(Stored data entries)
-- -- --
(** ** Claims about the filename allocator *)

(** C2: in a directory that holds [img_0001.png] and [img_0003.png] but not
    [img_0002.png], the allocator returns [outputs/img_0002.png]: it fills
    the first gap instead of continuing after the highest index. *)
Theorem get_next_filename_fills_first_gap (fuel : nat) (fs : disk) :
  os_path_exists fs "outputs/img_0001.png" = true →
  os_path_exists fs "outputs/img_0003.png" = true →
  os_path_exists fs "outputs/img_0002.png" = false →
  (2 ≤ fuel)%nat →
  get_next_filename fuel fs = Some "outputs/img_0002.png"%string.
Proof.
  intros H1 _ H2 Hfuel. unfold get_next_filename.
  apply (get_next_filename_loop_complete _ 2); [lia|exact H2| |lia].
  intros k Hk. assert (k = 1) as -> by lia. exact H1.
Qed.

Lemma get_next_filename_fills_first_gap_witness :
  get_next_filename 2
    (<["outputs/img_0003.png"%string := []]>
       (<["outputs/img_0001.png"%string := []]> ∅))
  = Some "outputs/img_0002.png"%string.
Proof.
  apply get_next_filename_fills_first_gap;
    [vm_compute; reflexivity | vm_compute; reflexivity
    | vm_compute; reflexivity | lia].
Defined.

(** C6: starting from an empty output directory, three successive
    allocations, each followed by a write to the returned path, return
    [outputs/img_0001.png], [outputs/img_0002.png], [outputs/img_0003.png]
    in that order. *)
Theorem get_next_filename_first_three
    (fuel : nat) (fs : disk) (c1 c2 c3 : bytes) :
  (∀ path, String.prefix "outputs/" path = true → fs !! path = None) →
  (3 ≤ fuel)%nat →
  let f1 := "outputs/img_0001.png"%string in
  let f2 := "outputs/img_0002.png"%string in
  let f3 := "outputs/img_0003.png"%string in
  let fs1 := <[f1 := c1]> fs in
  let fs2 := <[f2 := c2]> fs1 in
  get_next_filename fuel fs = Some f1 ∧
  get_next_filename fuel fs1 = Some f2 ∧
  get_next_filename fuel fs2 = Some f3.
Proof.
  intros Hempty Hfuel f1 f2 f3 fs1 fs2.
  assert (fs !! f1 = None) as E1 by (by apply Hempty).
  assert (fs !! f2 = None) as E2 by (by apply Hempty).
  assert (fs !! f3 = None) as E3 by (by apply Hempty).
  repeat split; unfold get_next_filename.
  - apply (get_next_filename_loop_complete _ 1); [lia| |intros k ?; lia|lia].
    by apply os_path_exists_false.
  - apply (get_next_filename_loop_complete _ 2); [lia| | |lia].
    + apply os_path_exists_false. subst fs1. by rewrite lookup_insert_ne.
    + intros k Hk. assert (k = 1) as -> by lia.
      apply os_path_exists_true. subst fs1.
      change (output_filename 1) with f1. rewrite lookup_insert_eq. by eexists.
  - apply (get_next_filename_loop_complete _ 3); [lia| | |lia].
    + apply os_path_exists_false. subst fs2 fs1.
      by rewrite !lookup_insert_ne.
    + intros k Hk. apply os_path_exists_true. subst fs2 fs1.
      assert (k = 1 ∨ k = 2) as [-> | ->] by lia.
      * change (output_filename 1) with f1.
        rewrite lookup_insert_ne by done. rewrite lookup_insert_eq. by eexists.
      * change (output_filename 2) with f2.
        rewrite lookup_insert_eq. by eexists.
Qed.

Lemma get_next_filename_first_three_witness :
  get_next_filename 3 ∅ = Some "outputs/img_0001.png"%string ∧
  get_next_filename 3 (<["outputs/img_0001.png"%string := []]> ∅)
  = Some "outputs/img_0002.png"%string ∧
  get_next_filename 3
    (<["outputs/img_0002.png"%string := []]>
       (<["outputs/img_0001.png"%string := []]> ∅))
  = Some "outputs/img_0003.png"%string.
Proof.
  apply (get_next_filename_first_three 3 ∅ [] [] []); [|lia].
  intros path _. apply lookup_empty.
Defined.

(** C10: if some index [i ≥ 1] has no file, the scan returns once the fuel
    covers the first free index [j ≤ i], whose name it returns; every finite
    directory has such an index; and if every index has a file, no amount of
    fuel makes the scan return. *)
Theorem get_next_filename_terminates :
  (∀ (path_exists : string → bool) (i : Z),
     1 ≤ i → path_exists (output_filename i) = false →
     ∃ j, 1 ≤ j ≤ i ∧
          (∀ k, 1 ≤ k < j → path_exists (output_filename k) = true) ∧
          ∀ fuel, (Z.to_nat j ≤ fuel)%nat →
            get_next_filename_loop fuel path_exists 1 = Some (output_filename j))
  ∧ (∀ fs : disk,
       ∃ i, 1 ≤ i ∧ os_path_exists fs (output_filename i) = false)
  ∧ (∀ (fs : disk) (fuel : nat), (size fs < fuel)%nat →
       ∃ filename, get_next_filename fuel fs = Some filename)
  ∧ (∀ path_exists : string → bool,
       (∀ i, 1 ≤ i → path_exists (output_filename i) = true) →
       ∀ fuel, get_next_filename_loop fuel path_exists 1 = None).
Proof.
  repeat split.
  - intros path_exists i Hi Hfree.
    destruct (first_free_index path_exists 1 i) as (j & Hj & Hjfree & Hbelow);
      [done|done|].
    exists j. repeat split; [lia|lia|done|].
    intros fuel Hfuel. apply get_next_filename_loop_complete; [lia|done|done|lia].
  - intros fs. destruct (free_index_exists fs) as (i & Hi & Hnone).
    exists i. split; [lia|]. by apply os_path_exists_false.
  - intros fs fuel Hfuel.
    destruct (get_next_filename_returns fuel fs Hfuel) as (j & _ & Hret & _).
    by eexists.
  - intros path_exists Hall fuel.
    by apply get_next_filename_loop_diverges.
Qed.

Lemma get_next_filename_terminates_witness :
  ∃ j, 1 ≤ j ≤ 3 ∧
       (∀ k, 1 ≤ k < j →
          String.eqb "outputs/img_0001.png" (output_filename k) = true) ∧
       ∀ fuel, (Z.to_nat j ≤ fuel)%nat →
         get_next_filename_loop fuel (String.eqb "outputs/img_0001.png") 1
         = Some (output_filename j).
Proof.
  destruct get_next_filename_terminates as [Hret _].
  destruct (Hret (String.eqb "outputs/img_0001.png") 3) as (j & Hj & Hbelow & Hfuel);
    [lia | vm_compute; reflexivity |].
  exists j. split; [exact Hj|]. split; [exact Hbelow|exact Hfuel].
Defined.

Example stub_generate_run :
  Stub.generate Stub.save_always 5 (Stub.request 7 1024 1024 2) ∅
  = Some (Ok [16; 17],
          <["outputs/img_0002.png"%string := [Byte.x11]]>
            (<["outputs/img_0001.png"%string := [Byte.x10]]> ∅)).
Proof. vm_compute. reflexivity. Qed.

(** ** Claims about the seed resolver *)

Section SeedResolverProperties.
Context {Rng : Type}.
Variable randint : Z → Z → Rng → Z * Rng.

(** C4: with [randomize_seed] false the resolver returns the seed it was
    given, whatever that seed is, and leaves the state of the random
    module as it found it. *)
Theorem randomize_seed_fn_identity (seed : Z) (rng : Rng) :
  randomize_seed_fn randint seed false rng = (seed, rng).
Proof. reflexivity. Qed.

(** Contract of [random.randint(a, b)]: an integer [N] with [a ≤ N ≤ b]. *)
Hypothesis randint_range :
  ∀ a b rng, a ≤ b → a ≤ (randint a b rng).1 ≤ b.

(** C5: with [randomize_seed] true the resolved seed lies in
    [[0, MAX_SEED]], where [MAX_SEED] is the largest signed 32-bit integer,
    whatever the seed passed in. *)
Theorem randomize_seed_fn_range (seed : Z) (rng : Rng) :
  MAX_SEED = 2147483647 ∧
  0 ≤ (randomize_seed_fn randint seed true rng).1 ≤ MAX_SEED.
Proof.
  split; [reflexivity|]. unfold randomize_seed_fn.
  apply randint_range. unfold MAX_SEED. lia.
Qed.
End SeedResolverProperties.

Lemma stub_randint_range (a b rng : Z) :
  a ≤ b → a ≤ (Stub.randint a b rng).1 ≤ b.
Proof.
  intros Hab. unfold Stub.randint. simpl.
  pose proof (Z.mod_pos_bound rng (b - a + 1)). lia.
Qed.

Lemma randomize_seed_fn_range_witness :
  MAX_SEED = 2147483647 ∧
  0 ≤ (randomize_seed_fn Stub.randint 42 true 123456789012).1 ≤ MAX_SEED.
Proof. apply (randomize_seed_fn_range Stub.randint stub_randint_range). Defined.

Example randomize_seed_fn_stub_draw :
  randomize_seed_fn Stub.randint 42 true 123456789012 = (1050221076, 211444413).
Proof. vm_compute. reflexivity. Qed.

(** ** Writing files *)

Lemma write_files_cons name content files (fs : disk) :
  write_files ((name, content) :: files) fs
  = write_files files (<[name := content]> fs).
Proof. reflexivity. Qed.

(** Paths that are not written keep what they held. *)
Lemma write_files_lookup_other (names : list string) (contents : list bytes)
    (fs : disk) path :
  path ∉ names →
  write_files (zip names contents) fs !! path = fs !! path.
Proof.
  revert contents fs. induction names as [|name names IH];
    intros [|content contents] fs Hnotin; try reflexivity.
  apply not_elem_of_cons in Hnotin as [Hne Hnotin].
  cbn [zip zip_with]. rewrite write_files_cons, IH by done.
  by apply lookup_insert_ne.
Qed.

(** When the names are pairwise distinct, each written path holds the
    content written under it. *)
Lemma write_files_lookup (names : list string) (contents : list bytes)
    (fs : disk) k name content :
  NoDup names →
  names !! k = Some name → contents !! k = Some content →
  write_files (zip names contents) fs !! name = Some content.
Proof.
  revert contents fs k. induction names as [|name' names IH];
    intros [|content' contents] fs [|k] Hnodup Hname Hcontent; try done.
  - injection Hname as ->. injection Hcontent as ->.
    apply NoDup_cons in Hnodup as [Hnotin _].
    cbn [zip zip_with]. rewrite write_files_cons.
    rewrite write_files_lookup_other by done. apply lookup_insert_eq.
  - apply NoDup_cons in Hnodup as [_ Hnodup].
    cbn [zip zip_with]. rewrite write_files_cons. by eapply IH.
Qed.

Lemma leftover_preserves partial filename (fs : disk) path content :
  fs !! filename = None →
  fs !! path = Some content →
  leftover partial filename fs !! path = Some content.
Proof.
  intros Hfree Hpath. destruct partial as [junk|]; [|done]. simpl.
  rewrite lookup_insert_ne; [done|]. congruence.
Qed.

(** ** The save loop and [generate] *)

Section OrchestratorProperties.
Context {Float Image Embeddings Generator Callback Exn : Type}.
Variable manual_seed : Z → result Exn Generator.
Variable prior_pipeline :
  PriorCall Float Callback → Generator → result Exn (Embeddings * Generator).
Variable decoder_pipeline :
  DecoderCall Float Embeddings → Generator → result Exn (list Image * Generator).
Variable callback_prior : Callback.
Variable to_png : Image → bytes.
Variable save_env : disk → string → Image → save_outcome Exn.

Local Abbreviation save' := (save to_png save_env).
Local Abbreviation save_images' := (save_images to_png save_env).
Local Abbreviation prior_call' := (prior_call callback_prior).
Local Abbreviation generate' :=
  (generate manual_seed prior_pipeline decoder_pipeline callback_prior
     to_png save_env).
-- -- --
◆ TASK DIRECTIONS ◆
Look over the records. Copy the lines that include the word "Example".

◆ SOLVED EXERCISE ◆
Example stub_generate_run :
Example randomize_seed_fn_stub_draw :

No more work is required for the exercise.